Exercise instructions:
Scan the records for the string "subtree" and state how many lines contain it, using the number alone.

⁂

Lemma evict_last_inv t :
  tlb_inv t -> StdList.size (entries t) = numEntries t -> 1 <= numEntries t ->
  exists lst es,
    StdList.back (entries t) = Some lst /\
    StdList.pop_back (entries t) = Some es /\
    last (contents t) = Some lst /\
    let t2 := mkTLB (numEntries t) es (delete (virtualAddress lst) (cache t)) in
    tlb_inv t2 /\ contents t2 = removelast (contents t) /\
    StdList.size (entries t2) < numEntries t /\
    (forall va, cache t !! va = None -> cache t2 !! va = None).
Proof.
  intros I Hsz HN. unfold StdList.size in Hsz.
  destruct (StdList.nodes (entries t)) as [|n0 ns0] eqn:En; [simpl in Hsz; lia|].
  assert (Hne : StdList.nodes (entries t) <> []) by (rewrite En; discriminate).
  destruct (last (StdList.nodes (entries t))) as [[il lst]|] eqn:El.
  2:{ apply last_None in El. contradiction. }
  exists lst, (StdList.mk (removelast (StdList.nodes (entries t)))
                          (StdList.fresh (entries t))).
  unfold StdList.back, StdList.pop_back. rewrite El. rewrite En at 1.
  split; [reflexivity|]. split; [rewrite En; reflexivity|].
  assert (Hlin : In (il, lst) (StdList.nodes (entries t))).
  { apply last_Some in El. destruct El as [l' ->].
    apply in_or_app. right. left. reflexivity. }
  assert (Hnotlast : ~ In (il, lst) (removelast (StdList.nodes (entries t)))).
  { intros Hin. pose proof (inv_ids t I) as Hnd.
    assert (Hl : last (map fst (StdList.nodes (entries t))) = Some il).
    { apply last_Some in El. destruct El as [l' ->]. rewrite map_app. simpl.
      apply last_snoc. }
    apply (last_removelast _ _ Hnd Hl). rewrite <- map_removelast.
    apply (in_map fst) in Hin. exact Hin. }
  split; [|cbv zeta; split; [|split; [|split]]].
  - unfold contents, StdList.values. rewrite fmap_last. 
    change (snd <$> last (StdList.nodes (entries t)) = Some lst).
    rewrite El. reflexivity.
  - constructor; simpl.
    + rewrite map_removelast. apply NoDup_removelast. apply (inv_ids t I).
    + intros n Hn. apply In_removelast in Hn. apply (inv_fresh t I). exact Hn.
    + intros n Hn. pose proof (In_removelast _ _ Hn) as Hn'.
      rewrite lookup_delete_ne; [apply (inv_index t I); exact Hn'|].
      intros Heq. pose proof (inv_index t I _ Hn') as H1.
      pose proof (inv_index t I _ Hlin) as H2. simpl in H2.
      rewrite Heq, H1 in H2. injection H2 as H2.
      destruct n as [i x]. simpl in *. subst i.
      assert (x = lst) by (eapply nodes_functional;
                           [apply (inv_ids t I) | eassumption ..]).
      subst x. contradiction.
    + intros va it H'. destruct (decide (virtualAddress lst = va)) as [<-|Hneq].
      * rewrite lookup_delete_eq in H'. discriminate.
      * rewrite lookup_delete_ne in H' by exact Hneq.
        destruct (inv_nodes t I va it H') as (e' & Hin' & Hva').
        exists e'. split; [|exact Hva'].
        destruct (In_removelast_or_last _ _ Hin') as [Hr|Hl]; [exact Hr|].
        rewrite El in Hl. injection Hl as -> ->. contradiction.
    + pose proof (length_removelast _ Hne). pose proof (inv_size t I).
      unfold StdList.size in *. simpl. lia.
  - unfold contents, StdList.values. simpl. apply map_removelast.
  - pose proof (length_removelast _ Hne). rewrite En in *.
    unfold StdList.size. simpl in *. lia.
  - intros va Hnone. simpl.
    destruct (decide (virtualAddress lst = va)) as [<-|Hneq];
      [apply lookup_delete_eq | rewrite lookup_delete_ne by exact Hneq; exact Hnone].
Qed.

Lemma push_inv t va pa a :
  tlb_inv t -> cache t !! va = None ->
  StdList.size (entries t) < numEntries t ->
  let es := StdList.push_front (mkEntry va pa a) (entries t) in
  let t3 := mkTLB (numEntries t) es (<[va := StdList.begin es]> (cache t)) in
  tlb_inv t3 /\ contents t3 = mkEntry va pa a :: contents t.
Proof.
  intros I Hnone Hsz. cbv zeta. split; [|reflexivity].
  unfold StdList.begin, StdList.push_front. simpl.
  constructor; simpl.
  - apply NoDup_cons. split; [|apply (inv_ids t I)].
    intros Hin. apply list_elem_of_In in Hin. apply in_map_iff in Hin.
    destruct Hin as (n & Hfst & Hin). pose proof (inv_fresh t I n Hin). lia.
  - intros n [<-|Hin]; simpl; [lia|]. pose proof (inv_fresh t I n Hin). lia.
  - intros n [<-|Hin]; simpl; [apply lookup_insert_eq|].
    pose proof (inv_index t I n Hin) as Hidx.
    rewrite lookup_insert_ne; [exact Hidx|]. intros Heq.
    rewrite <- Heq in Hidx. congruence.
  - intros va' it H'. destruct (decide (va = va')) as [<-|Hne].
    + rewrite lookup_insert_eq in H'. injection H' as <-.
      exists (mkEntry va pa a). split; [left; reflexivity | reflexivity].
    + rewrite lookup_insert_ne in H' by exact Hne.
      destruct (inv_nodes t I va' it H') as (e' & Hin' & Hva').
      exists e'. split; [right; exact Hin' | exact Hva'].
  - unfold StdList.size in *. simpl length. lia.
Qed.
Lemma round_pos_ge_int (q : Q) (z : Z) :
  (0 < z <= 2 ^ 53)%Z -> inject_Z z <= q -> inject_Z z <= round_pos q.
Proof.
  intros [Hz0 Hz] Hzq.
  assert (Hq : 0 < q).
  { apply Qlt_le_trans with (inject_Z z); [|exact Hzq].
    change 0 with (inject_Z 0). now rewrite <- Zlt_Qlt. }
  destruct (scaled_range q Hq) as [E [Hl _]].
  unfold round_pos. set (e := (ilog2 q - 52)%Z) in *.
  set (x := q / 2 ^ e) in *.
  pose proof (pow2_pos e) as He.
  destruct (Z.le_gt_cases e 0) as [Hle|Hgt].
  - assert (Hint : inject_Z (z * 2 ^ (- e)) <= x).
    { rewrite inject_Z_mult, pow2_inject by lia.
      rewrite Qpower_opp. unfold x. unfold Qdiv.
      apply Qmult_le_compat_r; [exact Hzq|].
      apply Qlt_le_weak, Qinv_lt_0_compat, He. }
    apply rint_ge_int in Hint. rewrite Zle_Qle in Hint.
    rewrite inject_Z_mult, pow2_inject, Qpower_opp in Hint by lia.
    assert (E2 : inject_Z z == inject_Z z * / 2 ^ e * 2 ^ e) by (field; lra).
    rewrite E2. apply Qmult_le_compat_r; [exact Hint|lra].
  - apply rint_ge_int in Hl. rewrite Zle_Qle in Hl.
    assert (H2 : 2 <= 2 ^ e).
    { change 2 with (2 ^ 1) at 1. apply Qpower_le_compat_l; [lia|lra]. }
    rewrite Zle_Qle in Hz.
    change (inject_Z (2 ^ 53)) with (9007199254740992 # 1) in Hz.
    change (inject_Z (2 ^ 52)) with (4503599627370496 # 1) in Hl.
    set (P := 2 ^ e) in *. set (m := inject_Z (rint x)) in *. nra.
Qed.

Lemma fl_zero (q : Q) : q == 0 -> fl q = 0.
Proof.
  destruct q as [[|n|n] d]; unfold Qeq; simpl; intros H; try lia. reflexivity.
Qed.

Lemma fl_pos (q : Q) : 0 < q -> 0 < fl q.
Proof.
  intros Hq. unfold fl.
  destruct q as [[|n|n] d]; unfold Qlt in Hq; simpl in Hq; try lia.
  cbn [Qnum]. apply round_pos_pos. reflexivity.
Qed.

Lemma fl_neg (q : Q) : q < 0 -> fl q < 0.
Proof.
  intros Hq. unfold fl.
  destruct q as [[|n|n] d]; unfold Qlt in Hq; simpl in Hq; try lia.
  cbn [Qnum].
  assert (H : 0 < round_pos (- (Z.neg n # d))) by (apply round_pos_pos; reflexivity).
  lra.
Qed.

Lemma fl_nonneg (q : Q) : 0 <= q -> 0 <= fl q.
Proof.
  intros Hq. destruct (Qlt_le_dec 0 q) as [H|H].
  - apply Qlt_le_weak, fl_pos, H.
  - rewrite fl_zero by lra. lra.
Qed.

Lemma fl_nonzero (q : Q) : ~ q == 0 -> ~ fl q == 0.
Proof.
  intros Hq. destruct (Q_dec q 0) as [[H|H]|H]; [| |contradiction].
  - apply fl_neg in H. lra.
  - apply fl_pos in H. lra.
Qed.

Lemma fl_error (q : Q) : 0 <= q -> q * (1 - unit_roundoff) <= fl q <= q * (1 + unit_roundoff).
Proof.
  intros Hq. destruct (Qlt_le_dec 0 q) as [H|H].
  - unfold fl. destruct q as [[|n|n] d]; unfold Qlt in H; simpl in H; try lia.
    cbn [Qnum]. apply round_pos_error. reflexivity.
  - rewrite fl_zero by lra. assert (E : q == 0) by lra. rewrite E. lra.
Qed.

Lemma fl_ge_int (q : Q) (z : Z) :
  (0 <= z <= 2 ^ 53)%Z -> inject_Z z <= q -> inject_Z z <= fl q.
Proof.
  intros [Hz0 Hz] Hzq.
  destruct (Z.eq_dec z 0%Z) as [->|Hne].
  - apply fl_nonneg. exact Hzq.
  - assert (Hq : 0 < q).
    { apply Qlt_le_trans with (inject_Z z); [|exact Hzq].
      change 0 with (inject_Z 0). rewrite <- Zlt_Qlt. lia. }
    unfold fl. destruct q as [[|n|n] d]; unfold Qlt in Hq; simpl in Hq; try lia.
    cbn [Qnum]. apply round_pos_ge_int; [lia|exact Hzq].
Qed.

End Rounding.

Lemma int_of_float_floor (q : Q) : (0 <= q)%Q -> int_of_float q = Qfloor q.
Proof.
  destruct q as [n d]. unfold Qle, int_of_float, Qfloor. simpl.
  intros H. apply Z.quot_div_nonneg; lia.
Qed.

Lemma Qfloor_nonneg (q : Q) : (0 <= q)%Q -> 0 <= Qfloor q.
Proof.
  intros H. change 0 with (Qfloor 0). now apply Qfloor_resp_le.
Qed.

Lemma Qfloor_lt_Z (q : Q) (n : Z) : (q < inject_Z n)%Q -> Qfloor q < n.
Proof.
  intros H. rewrite Zlt_Qlt.
  apply Qle_lt_trans with q; [apply Qfloor_le|exact H].
Qed.

Lemma truediv_ok (x y : Q) : ~ (y == 0)%Q -> truediv x y = Ok (fl (x / y)).
Proof.
  intros H. unfold truediv.
  now rewrite (proj2 (Qeq_bool_false_iff y 0) H).
Qed.

Lemma getitem_in_range {A} (l : list A) (i : Z) :
  0 <= i < Z.of_nat (length l) ->
  exists x, nth_error l (Z.to_nat i) = Some x /\ getitem l i = Ok x.
Proof.
  intros [H0 H1]. unfold getitem.
  destruct (Z.ltb_spec i 0); [lia|].
  destruct (Z.leb_spec 0 i); [|lia].
  destruct (Z.ltb_spec i (Z.of_nat (length l))); [|lia]. simpl.
  destruct (nth_error l (Z.to_nat i)) as [x|] eqn:E; [eauto|].
  apply nth_error_None in E. lia.
Qed.

Section CursorFacts.

Variable ellipse_covers : Q * Q * Q * Q -> pixel -> bool.

Lemma length_as_float_pos (traj : list point) :
  traj <> [] -> (0 < inject_Z (Z.of_nat (length traj)))%Q.
Proof.
  intros Hne. destruct traj; [congruence|]. unfold Qlt. simpl. lia.
Qed.

Lemma cursor_duration_pos (traj : list point) (D : Q) :
  traj <> [] -> (0 < D)%Q ->
  (0 < fl (D / inject_Z (Z.of_nat (length traj))))%Q.
Proof.
  intros Hne HD. apply fl_pos. apply Qlt_shift_div_l.
  - now apply length_as_float_pos.
  - lra.
Qed.

Lemma sample_index_floor (self : CursorClip) (t : Q) :
  (0 < cursor_duration self)%Q -> (0 <= t)%Q ->
  sample_index self t = Ok (Qfloor (fl (t / cursor_duration self)))
  /\ 0 <= Qfloor (fl (t / cursor_duration self)).
Proof.
  intros Hcd Ht.
  assert (Hq : (0 <= fl (t / cursor_duration self))%Q).
  { apply fl_nonneg. apply Qle_shift_div_l; [exact Hcd|lra]. }
  split; [|now apply Qfloor_nonneg].
  unfold sample_index. rewrite truediv_ok by lra. simpl.
  now rewrite int_of_float_floor.
Qed.

(** The object that [__init__] returns: the buffer already carries the
    marker of the first point, drawn by the call [get_frame(0)] of the
    base class. *)
Lemma CursorClip_init_shape (img : image) (traj : list point) (D : Q) :
  traj <> [] -> (0 < D)%Q ->
  exists self0 p0,
    CursorClip_init ellipse_covers img traj D = Ok self0
    /\ trajectory self0 = traj
    /\ cursor_duration self0 = fl (D / inject_Z (Z.of_nat (length traj)))
    /\ cc_duration self0 = D
    /\ head traj = Some p0
    /\ frame self0 = draw_ellipse ellipse_covers img (marker_box p0) red.
Proof.
  intros Hne HD. destruct traj as [|p0 rest]; [congruence|].
  pose proof (cursor_duration_pos (p0 :: rest) D Hne HD) as Hcd.
  set (cd := fl (D / inject_Z (Z.of_nat (length (p0 :: rest))))) in *.
  set (self := {| trajectory := p0 :: rest; cursor_duration := cd;
                  frame := img; cc_duration := D |}).
  exists (set_frame self (draw_ellipse ellipse_covers img (marker_box p0) red)), p0.
  split; [|repeat split].
  unfold CursorClip_init.
  rewrite truediv_ok by (unfold Qeq; simpl; lia).
  cbn [rbind]. fold cd. fold self.
  unfold make_frame.
  destruct (sample_index_floor self 0) as [Hidx _]; [exact Hcd|lra|].
  rewrite Hidx. cbn [rbind cursor_duration self].
  change (fl (0 / cd)) with 0%Q.
  reflexivity.
Qed.

(** The rounded quotient of line 26 against the exact one: two roundings,
    each within the unit roundoff. *)
Lemma rounded_quotient_is_close (t D l : Q) :
  (0 <= t)%Q -> (0 < D)%Q -> (0 < l)%Q ->
  ((1 - (1 # 2251799813685248)) * (t * l / D) <= fl (t / fl (D / l))
   <= (1 + (1 # 2251799813685248)) * (t * l / D))%Q.
Proof.
  intros Ht HD Hl.
  assert (Hc0 : (0 < D / l)%Q) by (apply Qlt_shift_div_l; lra).
  pose proof (fl_pos _ Hc0) as Hcd.
  pose proof (fl_error (D / l) (Qlt_le_weak _ _ Hc0)) as [Hcl Hcu].
  set (c0 := (D / l)%Q) in *. set (cd := fl c0) in *.
  assert (Hq : (0 <= t / cd)%Q) by (apply Qle_shift_div_l; lra).
  pose proof (fl_error (t / cd) Hq) as [Hfl Hfu].
  set (q := (t / cd)%Q) in *. set (f := fl q) in *.
  set (X := (t * l / D)%Q).
  assert (HX : (0 <= X)%Q).
  { unfold X. apply Qle_shift_div_l; [exact HD|].
    assert (0 <= t * l)%Q by (apply Qmult_le_0_compat; lra). lra. }
  assert (Eq : (q * cd == t)%Q) by (unfold q; field; lra).
  assert (EX : (X * c0 == t)%Q) by (unfold X, c0; field; split; lra).
  unfold unit_roundoff in *.
  assert (Hup : (q * (1 + (1 # 9007199254740992))
                 <= (1 + (1 # 2251799813685248)) * X)%Q).
  { apply Qmult_le_r with cd; [exact Hcd|].
    assert (E1 : (q * (1 + (1 # 9007199254740992)) * cd
                  == X * (c0 * (1 + (1 # 9007199254740992))))%Q).
    { transitivity (q * cd * (1 + (1 # 9007199254740992)))%Q; [ring|].
      rewrite Eq, <- EX. ring. }
    assert (E2 : ((1 + (1 # 2251799813685248)) * X * cd
                  == X * ((1 + (1 # 2251799813685248)) * cd))%Q) by ring.
    rewrite E1, E2, !(Qmult_comm X).
    apply Qmult_le_compat_r; [lra|exact HX]. }
  assert (Hlo : ((1 - (1 # 2251799813685248)) * X
                 <= q * (1 - (1 # 9007199254740992)))%Q).
  { apply Qmult_le_r with cd; [exact Hcd|].
    assert (E1 : (q * (1 - (1 # 9007199254740992)) * cd
                  == X * (c0 * (1 - (1 # 9007199254740992))))%Q).
    { transitivity (q * cd * (1 - (1 # 9007199254740992)))%Q; [ring|].
      rewrite Eq, <- EX. ring. }
    assert (E2 : ((1 - (1 # 2251799813685248)) * X * cd
                  == X * ((1 - (1 # 2251799813685248)) * cd))%Q) by ring.
    rewrite E1, E2, !(Qmult_comm X).
    apply Qmult_le_compat_r; [lra|exact HX]. }
  split; lra.
Qed.
(** * The GLIF neuron model of NEST (models/glif.h)

    A shallow embedding of the [nest::glif] class: its parameter, state,
    variable and buffer structs, the model-variant lookup table, the
    recordable accessors, the connection handshake and the
    copy-validate-commit configuration update.

    Conventions.
    - A C++ [double] is idealised as a real number ([R]); a computation that
      would produce NaN or Inf (a division by zero) is modelled as [None].
    - [std::vector<double>] is a [list R]; an unchecked [operator[]] read is a
      list lookup, [None] standing for a read past the end.
    - A C++ member function that may throw is a computation in the monad
      [M]: it takes the node and returns either a value or the exception
      thrown, together with the node as it is at that point. *)

From Stdlib Require Import Reals Lra ZArith Lia Ascii.
From stdpp Require Import base option list strings gmap pretty.

#[global] Instance R_eq_dec : EqDecision R := Req_dec_T.
#[global] Instance Rlt_rel_dec : RelDecision Rlt := Rlt_dec.
#[global] Instance Rle_rel_dec : RelDecision Rle := Rle_dec.

(** ** Types of the NEST kernel used by the header *)

(** [nest::port] and [long]. *)
Definition port := Z.

(** The kernel exceptions the model can raise. *)
Inductive KernelException :=
  | BadProperty (msg : string)
  | UnknownReceptorType (receptor_type : port) (name : string)
  | IllegalConnection (msg : string).

(** ** The structs of [class glif] *)

Definition model_type := string.

Record Parameters_ := mkParameters {
  V_reset_ : R;
  th_inf_ : R;
  G_ : R;
  E_L_ : R;
  C_m_ : R;
  t_ref_ : R;
  a_spike_ : R;
  b_spike_ : R;
  voltage_reset_a_ : R;
  voltage_reset_b_ : R;
  a_voltage_ : R;
  b_voltage_ : R;
  asc_init_ : list R;
  k_ : list R;
  asc_amps_ : list R;
  r_ : list R;
  V_dynamics_method_ : string;
  glif_model_ : model_type
}.

Record State_ := mkState {
  V_m_ : R;
  ASCurrents_ : list R;
  ASCurrents_sum_ : R;
  threshold_ : R;
  I_ : R
}.
Lemma built_nodes (ls : list value) :
  (forall link, In link ls -> Val.has_key "items" (own_properties link) = false) ->
  forall depth parent tree,
    buildMenuTree depth (JArr ls) parent = Ok tree ->
    forall n, tree_node tree n ->
      Val.get "items" n <> JArr []
      /\ ((forall l, In l ls ->
             is_child_of (default_parent (Val.get "id" n)) l = false) ->
          Val.has_key "items" (own_properties n) = false).
Proof.
  intros Hflat. induction depth as [|d IH]; intros parent tree H n Hn; [discriminate|].
  destruct ls as [|l0 ls'] eqn:Els.
  { rewrite buildMenuTree_empty in H by reflexivity. injection H as <-.
    inversion Hn as [t items x Hi Hx | t items x m Hi Hx _]; subst;
      simpl in Hi; injection Hi as <-; now elim Hx. }
  rewrite <- Els in *.
  assert (Hne : ls <> []) by (rewrite Els; discriminate).
  destruct (buildMenuTree_array d ls parent tree Hne H)
    as [[_ ->] | (items & _ & -> & HF)].
  { inversion Hn as [t its x Hi _ | t its x m Hi _ _]; simpl in Hi; discriminate. }
  assert (Hstep : forall x, In x items ->
            exists fs subtree,
              In (JObj fs) ls
              /\ buildMenuTree d (JArr ls) (Val.get "id" (JObj fs)) = Ok subtree
              /\ x = attach (JObj fs) subtree).
  { intros x Hx. destruct (Forall2_In_right _ _ _ _ HF Hx) as (link & Hl & sub & Hs & ->).
    apply filter_In in Hl. destruct Hl as [Hl Hc].
    destruct (child_is_object _ _ Hc) as [fs ->]. now exists fs, sub. }
  assert (Hfs : forall fs, In (JObj fs) ls -> Val.assoc "items" fs = None).
  { intros fs Hin. specialize (Hflat _ Hin). unfold Val.has_key in Hflat. simpl in Hflat.
    now destruct (Val.assoc "items" fs). }
  inversion Hn as [t its x Hi Hx | t its x m Hi Hx Hm]; subst;
    simpl in Hi; injection Hi as <-.
  - destruct (Hstep n Hx) as (fs & sub & Hin & Hs & ->).
    destruct (attach_shapes d _ fs sub Hin Hs)
      as [(-> & Ha & Hc) | (its' & -> & Hne' & Ha & Hc)]; rewrite Ha in *.
    + split.
      * simpl. now rewrite (Hfs fs Hin).
      * intros _. apply (Hflat _ Hin).
    + split.
      * simpl. rewrite assoc_set_same. congruence.
      * intros Hno. exfalso. apply Hc.
        assert (Eid : Val.get "id" (JObj (Val.set "items" (JArr its') fs))
                      = Val.get "id" (JObj fs)).
        { simpl. now rewrite assoc_set_other by discriminate. }
        rewrite Eid in Hno.
        now apply filter_none.
  - destruct (Hstep x Hx) as (fs & sub & Hin & Hs & ->).
    destruct (attach_shapes d _ fs sub Hin Hs)
      as [(-> & Ha & Hc) | (its' & -> & Hne' & Ha & Hc)]; rewrite Ha in *.
    + exfalso. inversion Hm as [t its0 y Hi _ | t its0 y m Hi _ _]; subst;
        simpl in Hi; rewrite (Hfs fs Hin) in Hi; discriminate.
    + apply (IH (Val.get "id" (JObj fs)) _ Hs).
      apply (tree_node_same_items (JObj (Val.set "items" (JArr its') fs))); [|exact Hm].
      simpl. now rewrite assoc_set_same.
Qed.
(** * Tooltip (src/components/Tooltip.tsx): a shallow embedding

    The component is a class with a React state record, one instance field
    holding a timer handle ([_longPressTimeout]), one holding the child
    reference ([_children]), three touch handlers, a layout handler, two
    lifecycle hooks, four geometry methods and [render].

    Modelling choices, all documented where they are made:
    - JavaScript numbers are IEEE 754 binary64 values, the primitive
      [float] of the Standard Library: [+], [-], [/] round as the code's
      do, and [<], [>] are false when an operand is NaN;
    - time is counted in milliseconds ([nat]); the host's timer queue is an
      explicit list and [setTimeout]/[clearTimeout] act on it;
    - [this.setState] is applied at once while the component is mounted:
      the update requested by the code is performed before the next event
      is handled; on a component that is not mounted React drops it;
    - JavaScript objects used as property bags are [gmap string propval]. *)

From Stdlib Require Import ZArith Lia List Bool Floats.
From stdpp Require Import base strings gmap.

Set Warnings "-inexact-float".

Local Open Scope float_scope.

(** * Part I: the embedding *)

(** ** Numbers *)

(** [a > b] and [a < b] on JavaScript numbers: the IEEE comparisons,
    false as soon as one side is NaN. *)
Definition num_gt (a b : float) : bool := b <? a.
Definition num_lt (a b : float) : bool := a <? b.

(** ** The React state of the component (type [State], lines 46-60) *)

Record ChildrenLayout := mkChildrenLayout {
  cl_x : float;
  cl_y : float;
  cl_width : float;
  cl_height : float
}.

Record TooltipLayout := mkTooltipLayout {
  tl_width : float;
  tl_height : float
}.

Record State := mkState {
  childrenLayout : ChildrenLayout;
  tooltipLayout : TooltipLayout;
  tooltipVisible : bool;
  tooltipOpacity : float;
  tooltipMeasured : bool
}.

(** The initial value of [state] (lines 89-103). *)
Definition initialState : State :=
  {| childrenLayout := mkChildrenLayout 0 0 0 0;
     tooltipLayout := mkTooltipLayout 0 0;
     tooltipVisible := false;
     tooltipOpacity := 0;
     tooltipMeasured := false |}.

(** What [Dimensions.get('window')] returns. *)
Record Window := mkWindow {
  win_width : float;
  win_height : float
}.

(** [styles.tooltip.marginTop] (line 317). *)
Definition tooltip_marginTop : float := 24.

(** ** Position calculator (lines 202-268) *)

Section Position.

(** [APPROX_STATUSBAR_HEIGHT] is imported from [../constants], which is not
    part of the sources at hand: it is a parameter here. *)
Variable APPROX_STATUSBAR_HEIGHT : float.

Definition _overflowLeft (centerDistanceFromChildren : float) : bool :=
  num_lt centerDistanceFromChildren 0.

⁂

Written answer:
3